Clean-up Australia Day loomed large on my calendar this year. I should say it was high on the agenda because I was joining volunteers from the Hobart City Council’s bushcare program on a mission to gather rubbish at the summit of kunanyi/Mt Wellington in the first week of March.
I had an ulterior motive, though, for being on the mountain which I didn’t reveal to my crew of rubbish-gatherers as we collected our rubber gloves and tongs from the council staff on hand.
Together with rubbish, flame robins were in my sights because I had failed to find these summer visitors to the higher slopes of the mountain on previous trips. I knew the stunning males, and equally dramatic females, were there because earlier in the year I had received pictures of the robins at the summit. They had been sent to me by two sets of American birders I had sent in that direction when they told me they were keen to photograph all four Tasmanian robin species.
A couple of weeks before the clean-up campaign I had gone to the mountain with a German student friend of my son’s, treating him to a guided backpacker tour of Hobart and its surrounds. We didn’t see any robins but the student was so bowled over by our mountain, and the marvellous panorama it offers across Hobart, that the next day he embarked on his own adventure, a full-day hike from my home in the Waterworks Valley, to the Wellington Falls.

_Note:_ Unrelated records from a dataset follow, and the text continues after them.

(* ===== verification/WebhookSpec.v ===== *)
(** * What webhook authentication guarantees

    Theorems on [Webhook] and [Http]: the client asks until it is answered or
    out of time and believes only an answer to its own request; client and
    server of the protocol together pass a login on to the operator's code
    unchanged. *)

From stdpp Require Import base gmap strings list.
From Stdlib Require Import Ascii Strings.Byte.
From S2P Require Import Prelude Base64 Messages Metadata MetadataJSON Handler GoStrings ConfigHTTP ConfigAuth Http.
From S2P Require Import AuthIntegration AuthSpec Webhook.

Local Open Scope Z_scope.

(** ** Sending a request *)

(** The clients this library creates for webhooks with JSON requests. *)
Record json_client (NewRequest : string → string → option error) (c : client) : Prop := {
  jc_encoding : hc_RequestEncoding (cl_config c) = "" ∨ hc_RequestEncoding (cl_config c) = "JSON";
  jc_parsed path : NewRequest "POST" (hc_URL (cl_config c) ++ path)%string = None;
}.

(** The request the client sends for a document. *)
Definition json_headers (c : client) : http_Header :=
  Header_Set "Accept" "application/json"
    (Header_Set "Content-Type" "application/json" (foldl add_header ∅ (cl_extraHeaders c))).
Definition json_request (c : client) (path : string) (j : json) : http_Request :=
  MkHttpRequest "POST" (hc_URL (cl_config c) ++ path) (json_headers c) (Document j).

Section sending.
Context (NewRequest : string → string → option error) (c : client) (Hc : json_client NewRequest c).

Lemma json_request_created path j form :
  createRequestForURL NewRequest c "POST" (hc_URL (cl_config c) ++ path) (Some (MkPayload (inl j) form))
  = Done (inl (json_request c path j)).
Proof.
  destruct Hc as [He Hn]. unfold createRequestForURL. cbn [as_json]. rewrite decide_True by done.
  by rewrite Hn, decide_True.
Qed.
End sending.

(** What a response is to the client: an answer it can read, or a failure. *)
Definition read_response (ParseIP : string → list byte) (c : client) (url : string) (resp : http_Response + error)
  : outcome (ResponseBody + error) :=
  match resp with
  | inr err => Done (inr (match as_message err with Some _ => err | None => connection_failed "POST" url err end))
  | inl resp =>
      match rs_Body resp with
      | inr err => Done (inr (connection_failed "POST" url err))
      | inl None => Done (inr (decode_failed no_document))
      | inl (Some j) =>
          match ResponseBody_Unmarshal ParseIP (negb (cl_allowLaxDecoding c)) j with
          | Done (inl r) =>
              if decide (rs_StatusCode resp ≠ 200) then
                Done (inr (MsgError (UserMessage "AUTH_INVALID_STATUS" "Cannot authenticate at this time."
                                       "auth server responded with an invalid status code: %d"
                                       [VInt (rs_StatusCode resp)])))
              else Done (inl r)
          | Done (inr err) => Done (inr (decode_failed err))
          | Panic why => Panic why
          | Blocked why => Blocked why
          end
      end
  end.

(** Reading a document returns or panics. *)
Lemma UnmarshalText_unblocked ParseIP s why : UnmarshalText ParseIP s ≠ Blocked why.
Proof.
  unfold UnmarshalText. case_decide; [done|]. destruct (Atoi _) as [port []]; [done|]. case_decide; [done|].
  destruct (Join _ _) as [|c rest]; [done|]. case_decide; [|done]. by destruct (strip_brackets _).
Qed.

Lemma ResponseBody_unblocked ParseIP strict j why : ResponseBody_Unmarshal ParseIP strict j ≠ Blocked why.
Proof.
  assert (∀ fs, pending_Unmarshal ParseIP fs ≠ Blocked why) as Hp.
  { intros fs. unfold pending_Unmarshal, address_Unmarshal. destruct (member "remoteAddress" fs) as [[]|]; try done.
    destruct (UnmarshalText ParseIP s) as [[[] []]| |] eqn:E; try done. by apply UnmarshalText_unblocked in E. }
  assert (∀ fs, authenticated_Unmarshal ParseIP fs ≠ Blocked why) as Ha.
  { intros fs. unfold authenticated_Unmarshal, and_field.
    destruct (pending_Unmarshal ParseIP fs) eqn:E; [done..|]. intros [= ->]. by apply Hp in E. }
  unfold ResponseBody_Unmarshal, struct_Unmarshal, and_field. destruct j as [| | | | |fs]; try done.
  all: match goal with |- context [authenticated_Unmarshal ?P ?fs] =>
         destruct (authenticated_Unmarshal P fs) as [r| |] eqn:E end; [|done|].
  all: try (intros [= ->]; by apply Ha in E).
  all: by destruct (sum_bind _ r).
Qed.

Section request.
Context {W : Type} (IP_String : list byte → string) (ParseIP : string → list byte).
Context (NewRequest : string → string → option error) (Do : http_Client → http_Request → prog W (http_Response + error)).
Context (form : json → string + error) (client : webhookClient).
Hypothesis json_http : json_client NewRequest (wc_httpClient client).

(** One request of the webhook client: the response read as above. *)
Lemma authServerRequest_eq path j w :
  authServerRequest ParseIP NewRequest Do form client path j w =
  match Do (createHTTPClient (wc_httpClient client)) (json_request (wc_httpClient client) path j) w with
  | Done (resp, w') =>
      match read_response ParseIP (wc_httpClient client) (hc_URL (cl_config (wc_httpClient client)) ++ path) resp with
      | Done (inl r) => Done ((None, Some r), w')
      | Done (inr err) => Done ((Some err, None), w')
      | Panic why => Panic why
      | Blocked why => Blocked why
      end
  | Panic why => Panic why
  | Blocked why => Blocked why
  end.
Proof.
  unfold authServerRequest, client_Post, Http.request, requestURLWithLogger. unfold prog_bind at 1 2.
  unfold of_outcome at 1. rewrite json_request_created by done. unfold prog_bind at 1.
  destruct (Do _ _ w) as [[[resp|err] w']| |]; [|cbn; by destruct (as_message err)|done..].
  cbn. destruct (rs_Body resp) as [[j'|]|err]; [|done..]. unfold prog_bind, of_outcome, fresh_response.
  destruct (ResponseBody_Unmarshal _ _ j') as [[r|err]| |]; [|done..]. cbn. by case_decide.
Qed.
End request.
Definition github_device_token (i : nat) (c : flow_ctx) : call (string * option error) :=
  loop (ctx_of AccessTokenLoop c)
    (λ _,
       let* f := flow_at i in
       let req := [("client_id", gp_clientID p); ("client_secret", ""); ("code", ""); ("device_code", fl_deviceCode f);
                   ("grant_type", device_grant); ("state", "")] in
       let* '(statusCode, lastError, resp) :=
         ask (fl_client f) "POST" "/login/oauth/access_token" (Some req) gitHubAccessTokenResponse ∅ in
       if decide (statusCode ≠ 200) then
         prog_ret (inr (if decide (text_of "error" resp = "authorization_pending") then pending_retry (fl_interval f)
                        else github_token_failed statusCode resp))
       else
         match lastError with
         | Some _ => prog_ret (inr lastError)
         | None =>
             let err := text_of "error" resp in
             if decide (err = "authorization_pending") then prog_ret (inr pending_user)
             else if decide (err = "slow_down") then
               if decide (number_of "interval" resp > 15) then prog_ret (inl ("", Some rate_limit)) else prog_ret (inr None)
             else
               match device_refusal err with
               | Some refusal => prog_ret (inl ("", Some refusal))
               | None =>
                   if decide (err = "") then
                     prog_ret (inl (text_of "access_token" resp, checkGrantedScopes p (text_of "scope" resp)))
                   else prog_ret (inr None)
               end
         end)
    (λ lastError, prog_ret ("", Some (token_timeout lastError)))
    None.

Definition github_code_token (i : nat) (c : flow_ctx) (code : string) : call (string * option error) :=
  loop (ctx_of AccessTokenLoop c)
    (λ _,
       let* f := flow_at i in
       let req := [("client_id", gp_clientID p); ("client_secret", gp_clientSecret p); ("code", code); ("device_code", "");
                   ("grant_type", ""); ("state", ConnectionID (pending_conn (fl_meta f)))] in
       let* '(statusCode, lastError, resp) :=
         ask (fl_client f) "POST" "/login/oauth/access_token" (Some req) gitHubAccessTokenResponse ∅ in
       if decide (statusCode ≠ 200) then prog_ret (inr (github_token_failed statusCode resp))
       else
         match lastError with
         | Some _ => prog_ret (inr lastError)
         | None => prog_ret (inl (text_of "access_token" resp, checkGrantedScopes p (text_of "scope" resp)))
         end)
    (λ lastError, prog_ret ("", Some (token_timeout lastError)))
    None.

(** What follows the request for a token; [on_error]: the token that is returned
    next to the error. *)
Definition github_with_token (i : nat) (c : flow_ctx) (on_error : oauth_flow → string) (accessToken : string) (err : option error)
  : call verified :=
  do* update_flow i (set_fl_accessToken accessToken) in
  match err with
  | Some _ =>
      do* (if decide (accessToken ≠ "") then github_Deauthorize i c else prog_ret tt) in
      let* f := flow_at i in
      prog_ret (on_error f, AuthFailed (fl_meta f), err)
  | None => let* f := flow_at i in github_getIdentity i c (fl_meta f) accessToken
  end.
Lemma code_Verify_proved t0 meta i cx state code w : created t0 meta i w →
  wlp (code_Verify lib NewRequest Do form waits rounds_seen provider i cx state code) w (login_proved t0 meta).
Proof.
  intros (c & disc & H). unfold code_Verify, login_proved, proved. destruct provider as [p|p|p].
  - destruct H as (Hc & -> & H). eapply wlp_mono; [by eapply github_code_Verify_known|]. intros r w' Hr Hn.
    destruct (Hr Hn) as (_ & token & l & Hl & H1 & H2). exists l. split; [done|]. by exists c, token.
  - eapply wlp_mono; [by eapply oidc_code_Verify_known|]. intros r w' Hr Hn. destruct (Hr Hn) as (token & l & Hl & H1). exists l. split; [done|].
    by exists disc, token.
  - destruct H as (Hc & -> & H). eapply wlp_mono; [by eapply generic_Verify_known|]. intros r w' Hr Hn. rewrite Hc in Hr.
    destruct (Hr Hn) as (Hu & l & Hl & l0 & e & j & Hlast & Hh). exists l. split; [done|]. split; [done|].
    by exists c, l0, e, j.
Qed.

Lemma new_context_spec success m err flow w :
  wlp (new_context (W := world) success m err flow) w (λ c w', w'.1 = w.1 ∧ ctx_Success c = success ∧ ctx_Metadata c = m).
Proof. done. Qed.

(** What a login leaves: a success that is proved. *)
Definition settled (t0 : list exchange) (meta : ConnectionAuthPendingMetadata) (r : option AuthenticationContext) (w : world) : Prop :=
  match r with
  | Some c => ctx_Success c = true → since t0 (proved meta (AuthenticatedUsername (ctx_Metadata c))) w
  | None => so_far t0 w
  end.

Lemma refused t0 meta m err flow w :
  wlp (let* c := new_context (W := world) false m err flow in prog_ret (Some c)) w (settled t0 meta).
Proof. by apply wlp_bind, wlp_ret. Qed.

Lemma granted t0 meta (r : string * ConnectionAuthenticatedMetadata * option error) i w :
  r.2 = None → login_proved t0 meta r w →
  wlp (let* c := new_context (W := world) true r.1.2 None (Some i) in prog_ret (Some c)) w (settled t0 meta).
Proof. intros Hn Hr. apply wlp_bind, wlp_ret, wlp_ret. intros _. destruct (Hr Hn) as (l & Hl & Hp). by exists l. Qed.

Lemma device_url_known t0 meta i cx w : created t0 meta i w →
  wlp (device_GetAuthorizationURL NewRequest Do form waits rounds_seen provider i cx) w (λ _, created t0 meta i).
Proof.
  intros (c & disc & H). unfold device_GetAuthorizationURL, created. destruct provider as [p|p|p].
  - destruct H as (Hc & -> & H). eapply wlp_mono; [by eapply github_device_url_known|]. intros r w' H'. by exists c, ∅.
  - eapply wlp_mono; [by eapply oidc_device_url_known|]. intros r w' H'. by exists c, disc.
  - apply wlp_ret. by exists c, disc.
Qed.

Lemma code_url_same i w : wlp (code_GetAuthorizationURL (W := world) url_parse provider i) w (λ _ w', w' = w).
Proof.
  unfold code_GetAuthorizationURL, github_code_url, oidc_code_url, generic_code_url, flow_at, oa_store, wlp, prog_bind.
  destruct provider; cbn; destruct (oa_flows w.2 !! i); done.
Qed.

Context (challenge : string → list KeyboardInteractiveQuestion → prog world (gmap string string * option error)).
Context (Hchallenge : quiet_challenge challenge).

Lemma device_login_settled t0 meta w : so_far t0 w →
  wlp (device_login lib NewRequest Do form waits rounds_seen provider meta challenge) w (settled t0 meta).
Proof.
  intros Hw. unfold device_login. destruct (SupportsDeviceFlow provider); [|by apply wlp_ret].
  apply wlp_bind. eapply wlp_mono; [by apply GetDeviceFlow_made|]. intros [i|err] w1 [H1 Hi]; [|by apply wlp_ret].
  apply wlp_bind. eapply wlp_mono; [apply device_url_known; by apply Hi|]. intros [[[u code] expiration]|err] w2 H2;
    [|apply wlp_ret; by eapply created_so_far].
  apply wlp_bind. eapply wlp_mono; [apply Hchallenge|]. intros [answers [err|]] w3 ->; [by apply refused|].
  apply wlp_bind. eapply wlp_mono; [by apply device_Verify_proved|]. intros [[token m] [err|]] w4 H4.
  - apply wlp_bind. eapply wlp_mono; [apply wlp_true|]. intros [] w5 _. by apply refused.
  - by apply (granted t0 meta (token, m, None)).
Qed.

Lemma code_login_settled t0 meta w : so_far t0 w →
  wlp (code_login lib NewRequest Do url_parse form waits rounds_seen provider meta challenge) w (settled t0 meta).
Proof.
  intros Hw. unfold code_login. destruct (SupportsAuthorizationCodeFlow provider); [|by apply wlp_ret].
  apply wlp_bind. eapply wlp_mono; [by apply GetAuthorizationCodeFlow_made|]. intros [i|err] w1 [H1 Hi]; [|by apply wlp_ret].
  specialize (Hi _ eq_refl).
  apply wlp_bind. eapply wlp_mono; [apply code_url_same|]. intros [link|err] w2 ->; [|by apply wlp_ret].
  apply wlp_bind. eapply wlp_mono; [apply Hchallenge|]. intros [answers [err|]] w3 ->; [by apply refused|].
  destruct (answers !! "code") as [code|]; [|by apply refused]. destruct (SplitN2 code "|") as [state [code'|]]; [|by apply refused].
  apply wlp_bind. eapply wlp_mono; [by apply code_Verify_proved|]. intros [[token m] [err|]] w4 H4.
  - apply wlp_bind, wlp_ret, wlp_ret. done.
  - by apply (granted t0 meta (token, m, None)).
Qed.

End login.

(** ** Logins that never end *)

Lemma rounds_block {W A S} (I : S → W → Prop) (round : S → prog W (A + S)) why n s w :
  (∀ s w, I s w → ∃ s' w', round s w = Done (inr s', w') ∧ I s' w') → I s w → rounds n round (λ _, block why) s w = Blocked why.
Proof.
  intros Hr. revert s w. induction n as [|n IH]; intros s w HI; destruct (Hr s w HI) as (s' & w' & Hs & HI'); cbn; unfold prog_bind; rewrite Hs; [done|].
  by apply IH.
Qed.

(** A client that sends forms. *)
Record form_client (c : client) : Prop := {
  fc_encoding : hc_RequestEncoding (cl_config c) = "WWW-URLENCODED";
  fc_parsed method u : NewRequest method u = None;
  fc_form fields : ∃ s, form fields = inl s;
}.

As autumn approaches I always tot up the birds I have seen in summer, and more importantly those I have missed. It’s all part of a birdwatching citizen science project – all birders do it – to monitor bird populations to see if some might be in decline.
I was not worried about the flame robins, however, and put down my lack of sightings to the time I had devoted to the other robin species, especially the family of pink robins whose nest I had found in the Waterworks Reserve in late spring.
The flame robin is the only member of the family in Tasmania to migrate across Bass Strait, and those who do not make the perilous crossing to the mainland undertake a more limited migration, from lowland to highland areas, where they breed.
If not crossing Bass Strait, the flame robins on the mountain probably travel to the Eastern Shore or Bruny Island for the winter, because I usually find them there in the colder months. They certainly move through the Waterworks Reserve towards the mountain in spring, and this season my only sighting of a male was on the embankment of one of the reservoirs there in early September. He was singing the familiar flame robin song, a musical trill with three sets of three notes.
I listened for the song at the mountain summit when I took a breather from my rubbish-gathering duties. All I could hear, though, was the murmur of the wind. It tossed rubbish into the air and, instead of scanning the mountain’s plateau for robins, I was off again in pursuit of a plastic bag caught in an upstream.